Uno dei tanti elementi di tensione tra Cina e India, è emerso proprio durante i giorni del summit: la questione tibetana. La morte di Jamphel Yeshi, un ragazzo tibetano di 27 anni, deceduto durante il vertice per essersi dato alle fiamme, ha riportato l’attenzione sulla serie di casi di auto-immolazione compiuti da giovani tibetani (più di 30 dal 2009), imbarazzando pesantemente sia Nuova Delhi che Pechino. Il governo cinese ha accusato il Dalai Lama (rifugiatosi in India nel 1959) di aver incoraggiato le proteste, anche se si è affrettato a ricordare che l’India riconosce il Tibet come parte inalienabile della Cina e a ringraziare Nuova Delhi per il suo impegno nel contrasto alle attività tibetane anti-cinesi.
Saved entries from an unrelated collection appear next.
(* ===== verification/Cgroups.v ===== *)
(** Cgroups: the control groups of a process and the limits set through them
    ([internal/cgroups]).

    The files below the mount points are state, which the kernel changes when one
    is written; [/proc] is that of one moment.  The order in which a map is
    visited is a parameter. *)

From S2P Require Import Prelude.
From S2P Require Import GoStd.
From S2P Require Import Backend.
From S2P Require Import HostNet.
From S2P Require Import Netstat.

Open Scope Z_scope.
#[local] Set Warnings "-register-all".

(** Reading and writing a file of a group. *)
Class CgroupFs (K : Type) := {
  cg_read : string → K → sys string;
  cg_write : string → string → K → outcome () * K;
}.

Module Cgroups.
Import Strings.

(** ** Values *)

Inductive unit_ := UString (s : string) | UInt (n : Z).
Abbreviation Value := (list unit_).

Definition unit_AsString (u : unit_) : string := match u with UString s => s | UInt n => Strconv.Itoa n end.
(** [strconv.ParseInt] of a string. *)
Definition AsInt64 (u : unit_) : outcome Z := match u with UString s => Strconv.Atoi s | UInt n => Ret n end.

Definition ParseValue (a : string) : Value := map UString (HostNet.Fields a).
Definition AsString (v : Value) : string := Join (map unit_AsString v) " ".

Abbreviation Config := (gmap string Value).

(** ** Groups *)

Inductive controller := CPU | NETCLS.
Record group := { ctrl : controller; path : string; version : Z }.

Definition ErrUnknownParameter (param : string) : goerr := ErrMsg ("unknown cgroup parameter: " +:+ param).
Definition ErrCfsNotSupported : goerr := ErrMsg "make sure that CONFIG_CFS_BANDWIDTH option is enabled in your kernel".
Definition ErrRtNotSupported : goerr := ErrMsg "make sure that CONFIG_RT_GROUP_SCHED option is enabled in your kernel".
Definition ErrNotMounted (what : string) : goerr := ErrMsg ("controller not mounted: " +:+ what).
Definition ErrNetCls2 : goerr := ErrMsg "net_cls controller is not supported in cgroups version 2".

Definition cpu_params (version : Z) : list string :=
  if version =? 1 then ["cpu.cfs_period_us"; "cpu.cfs_quota_us"; "cpu.rt_period_us"; "cpu.rt_runtime_us"]
  else ["cpu.max"].

Section cgroups.
Context {K : Type} `{CgroupFs K, HostNet.MapOrder}.
Abbreviation call := (op K).

Definition writeValue (dir fname : string) (v : Value) : call () := cg_write (Filepath.Join [dir; fname]) (AsString v).
Definition readValue (dir fname : string) : call Value := λ k,
  (match cg_read (Filepath.Join [dir; fname]) k with inl b => Ret (ParseValue b) | inr e => Throw e end, k).

(** *** [Group_CPU] *)

Definition not_supported (param : string) (e : goerr) : goerr :=
  match e with
  | ErrNotExist _ =>
      if bool_decide (param ∈ ["cpu.cfs_period_us"; "cpu.cfs_quota_us"]) then ErrCfsNotSupported
      else if bool_decide (param ∈ ["cpu.rt_period_us"; "cpu.rt_runtime_us"]) then ErrRtNotSupported
      else e
  | e => e
  end.
Fixpoint cpu_set (g : group) (c : list (string * Value)) : call () :=
  match c with
  | [] => mret ()
  | (param, v) :: c =>
      (if bool_decide (param ∈ cpu_params (version g)) then map_err (not_supported param) (writeValue (path g) param v)
       else throw (ErrUnknownParameter param));;
      cpu_set g c
  end.
Fixpoint cpu_get (g : group) (params : list string) (c : Config) : call Config := λ k,
  match params with
  | [] => (Ret c, k)
  | param :: params =>
      match readValue (path g) param k with
      | (Ret v, k) => cpu_get g params (<[param := v]> c) k
      | (Throw (ErrNotExist _), k) => cpu_get g params c k
      | (Throw e, k) => (Throw e, k)
      | (Panic q, k) => (Panic q, k)
      end
  end.

(** *** [Group_NETCLS]: only the first parameter is looked at. *)

Definition netcls_set (g : group) (c : list (string * Value)) : call () :=
  if version g =? 2 then throw ErrNetCls2
  else match c with
       | [] => mret ()
       | (param, v) :: _ =>
           if bool_decide (param = "net_cls.classid") then writeValue (path g) param v
           else throw (ErrUnknownParameter param)
       end.
Definition netcls_get (g : group) (c : Config) : call Config :=
  if version g =? 2 then throw ErrNetCls2
  else v ← readValue (path g) "net_cls.classid"; mret (<["net_cls.classid" := v]> c).

Definition Set_ (g : group) (c : Config) : call () :=
  match ctrl g with CPU => cpu_set g (HostNet.map_order _ c) | NETCLS => netcls_set g (HostNet.map_order _ c) end.
Definition Get (g : group) (c : Config) : call Config :=
  match ctrl g with CPU => cpu_get g (cpu_params (version g)) c | NETCLS => netcls_get g c end.

(** [Stat]: the lines with two fields. *)
Fixpoint stat_lines (lines : list string) (m : gmap string unit_) : gmap string unit_ :=
  match lines with
  | [] => m
  | l :: lines =>
      stat_lines lines (match ParseValue l with [p; v] => <[unit_AsString p := v]> m | _ => m end)
  end.
Definition Stat (g : group) (m : gmap string unit_) : call (gmap string unit_) := λ k,
  match ctrl g with
  | NETCLS => (Ret m, k)
  | CPU =>
      match cg_read (Filepath.Join [path g; "cpu.stat"]) k with
      | inl b => (Ret (stat_lines (Split b "010") m), k)
      | inr (ErrNotExist _) => (Ret m, k)
      | inr e => (Throw e, k)
      end
  end.

(** ** [Manager] *)

Abbreviation manager := (gmap string group).

Fixpoint all_set (gs : list (string * group)) (c : Config) : call () :=
  match gs with [] => mret () | (_, g) :: gs => Set_ g c;; all_set gs c end.
Definition Manager_Set (m : manager) (c : Config) : call () := all_set (HostNet.map_order _ m) c.
Fixpoint all_get (gs : list (string * group)) (c : Config) : call Config :=
  match gs with [] => mret c | (_, g) :: gs => c ← Get g c; all_get gs c end.
Definition Manager_Get (m : manager) : call Config := all_get (HostNet.map_order _ m) ∅.
Fixpoint all_stat (gs : list (string * group)) (s : gmap string unit_) : call (gmap string unit_) :=
  match gs with [] => mret s | (_, g) :: gs => s ← Stat g s; all_stat gs s end.
Definition Manager_Stat (m : manager) : call (gmap string unit_) := all_stat (HostNet.map_order _ m) ∅.

Definition mounted (m : manager) (what : string) : call group :=
  match m !! what with Some g => mret g | None => throw (ErrNotMounted what) end.

Definition GetNetClassID (m : manager) : call Z :=
  g ← mounted m "net_cls";
  cfg ← Get g ∅;
  match cfg !! "net_cls.classid" with
  | Some [v] => lift (AsInt64 v)
  | _ => mret 0
  end.
Definition SetNetClassID (m : manager) (classID : Z) : call () :=
  g ← mounted m "net_cls"; Set_ g {["net_cls.classid" := [UInt classID]]}.

(** One unit of one parameter. *)
Definition single (cfg : Config) (param : string) : outcome Z :=
  match cfg !! param with Some [v] => AsInt64 v | _ => Throw ErrCfsNotSupported end.

(** The quota and the period. *)
Definition cpu_max (cfg : Config) : outcome (Z * Z) :=
  match cfg !! "cpu.max" with
  | Some [q; p] =>
      match AsInt64 q with
      | Ret quota => period ← AsInt64 p; Ret (quota, period)
      | _ => if bool_decide (ToLower (unit_AsString q) = "max") then Ret (0, 0)
             else Throw (ErrMsg "invalid value of cpu.max, time_quota")
      end
  | _ => Throw ErrCfsNotSupported
  end.

Definition GetCpuQuota (m : manager) : call Z :=
  g ← mounted m "cpu";
  cfg ← Get g ∅;
  qp ← lift (if version g =? 1 then
               q ← single cfg "cpu.cfs_quota_us";
               p ← single cfg "cpu.cfs_period_us";
               Ret (if q =? -1 then 0 else q, p)
             else cpu_max cfg);
  let '(timeQuota, period) := qp in
  if (timeQuota =? 0) || (period =? 0) then mret 0
  else mret (Z.quot (wrap64 (timeQuota * 100)) period).

Definition SetCpuQuota (m : manager) (quota : Z) : call () :=
  g ← mounted m "cpu";
  cur ← Get g ∅;
  new ← (if version g =? 1 then
           if quota =? 0 then mret {["cpu.cfs_quota_us" := [UInt (-1)]]}
           else
             period ← lift (single cur "cpu.cfs_period_us");
             mret {["cpu.cfs_quota_us" := [UInt (Z.quot (wrap64 (period * quota)) 100)]]}
         else
           if quota =? 0 then mret {["cpu.max" := [UString "max"]]}
           else
             period ← lift (match cur !! "cpu.max" with Some [_; p] => AsInt64 p | _ => Throw ErrCfsNotSupported end);
             mret {["cpu.max" := [UInt (Z.quot (wrap64 (period * quota)) 100)]]});
  Set_ g (new : Config).
End cgroups.

(** ** The groups of a process *)

Section proc.
Context {K : Type} `{CgroupFs K, ProcFs}.

(** A line of [mountinfo]. *)
Definition mount_point (m : gmap string string) (line : string) : outcome (gmap string string) :=
  let ff := Split line " " in
  match ff !! (length ff - 3)%nat, ff !! 4%nat, last ff with
  | Some fstype, Some mp, Some opts =>
      if (length ff <? 10)%nat then Throw (ErrMsg "cannot parsing: unknown format")
      else if bool_decide (fstype = "cgroup2") then Ret (<["v2unified" := mp]> m)
      else if bool_decide (fstype = "cgroup") then
        Ret (foldl (λ m part, if bool_decide (part = "rw" ∨ is_Some (m !! part)) then m else <[part := mp]> m) m (Split opts ","))
      else Ret m
  | _, _, _ => Throw (ErrMsg "cannot parsing: unknown format")
  end.
Fixpoint mount_points (lines : list string) (m : gmap string string) : outcome (gmap string string) :=
  match lines with [] => Ret m | l :: lines => m ← mount_point m l; mount_points lines m end.

Definition new_group (c fullpath : string) (version : Z) : option group :=
  if bool_decide (c = "cpu") then Some {| ctrl := CPU; path := fullpath; version := version |}
  else if bool_decide (c = "net_cls") then Some {| ctrl := NETCLS; path := fullpath; version := version |}
  else None.
Definition add_group (c fullpath : string) (version : Z) (m : gmap string group) : gmap string group :=
  match new_group c fullpath version with Some g => <[c := g]> m | None => m end.

(** A line of the process's [cgroup]: the path of version 2, and the groups. *)
Definition cgroup_line (mpoints : gmap string string) (st : string * gmap string group) (line : string)
    : outcome (string * gmap string group) :=
  match cut line ":" with
  | Some (id, rest) =>
      match cut rest ":" with
      | Some (ctrls, p) =>
          if bool_decide (id = "0") then Ret (p, st.2)
          else
            Ret (st.1, foldl (λ m c, match mpoints !! c with
                                     | Some mp => add_group c (Filepath.Join [mp; p]) 1 m
                                     | None => m
                                     end) st.2 (Split ctrls ","))
      | None => Throw (ErrMsg "cannot parsing: unknown format")
      end
  | None => Throw (ErrMsg "cannot parsing: unknown format")
  end.
Fixpoint cgroup_lines (mpoints : gmap string string) (lines : list string) (st : string * gmap string group)
    : outcome (string * gmap string group) :=
  match lines with [] => Ret st | l :: lines => st ← cgroup_line mpoints st l; cgroup_lines mpoints lines st end.

(** A scanner's lines, up to its error. *)
Definition scanned {A} (file : string) (f : list string → outcome A) : outcome A :=
  c ← Backend.call (proc_lines file);
  a ← f (fst c);
  match snd c with Some e => Throw e | None => Ret a end.

(** The groups of version 2 are those version 1 does not have. *)
Definition GetProcessGroups (pid : Z) : op K (gmap string group) :=
  mpoints ← lift (scanned "/proc/self/mountinfo" (λ l, mount_points l ∅));
  st ← lift (scanned (Filepath.Join ["/proc"; Strconv.Itoa pid; "cgroup"]) (λ l, cgroup_lines mpoints l ("", ∅)));
  let '(v2, groups) := (st : string * gmap string group) in
  match mpoints !! "v2unified" with
  | Some mp =>
      if bool_decide (v2 = "") then mret groups
      else
        k ← get;
        b ← lift (Backend.call (cg_read (Filepath.Join [mp; "cgroup.subtree_control"]) k));
        mret (foldl (λ m c, match m !! c with Some _ => m | None => add_group c (Filepath.Join [mp; v2]) 2 m end)
                groups (HostNet.Fields b))
  | None => mret groups
  end.
Definition LoadManager (pid : Z) : op K (gmap string group) := GetProcessGroups pid.
End proc.
End Cgroups.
Al di là della questione tibetana, ci sono però diversi altri fattori che rendono particolarmente delicati i rapporti sino-indiani. In primo luogo, sebbene gli scambi tra le due economie siano cresciuti vertiginosamente negli ultimi anni, si sono registrati ingenti squilibri commerciali che, oltre a rivelare la debolezza dell’economia indiana (il deficit indiano nei confronti della Cina nel 2011 è stato di 23.9 miliardi di dollari Usa), potrebbero divenire causa di tensioni in futuro. In secondo luogo, Cina e India sono rivali nella ricerca di fonti energetiche e nella difesa delle rotte commerciali marittime che assicurano tali rifornimenti, specie nell’Oceano Indiano. I difficili rapporti bilaterali sino-indiani sono stati inoltre negativamente influenzati anche dalle più strette relazioni che a partire dal 2005 sono state intessute tra India e Stati Uniti in chiave anti-cinese (tra cui l’accordo sul nucleare civile). Infine, il fatto che la questione della definizione dei confini tra Cina e India non sia stata ancora risolta lascia aperta una fonte potenzialmente pericolosa di tensione, la quale appare ancora più preoccupante se si considera che entrambi gli stati sono da anni impegnati in vigorosi programmi di riarmo (nel 2011 la Cina ha investito 106,26 miliardi di dollari americani nella difesa, mentre l’India 44,3, diventando il primo importatore mondiale di armi).
Alla luce di tutto questo non si può che accogliere il nuovo messaggio di distensione lanciato al summit dei Brics con la speranza che effettivamente possa aprire una nuova fase di collaborazione tra le due potenze asiatiche.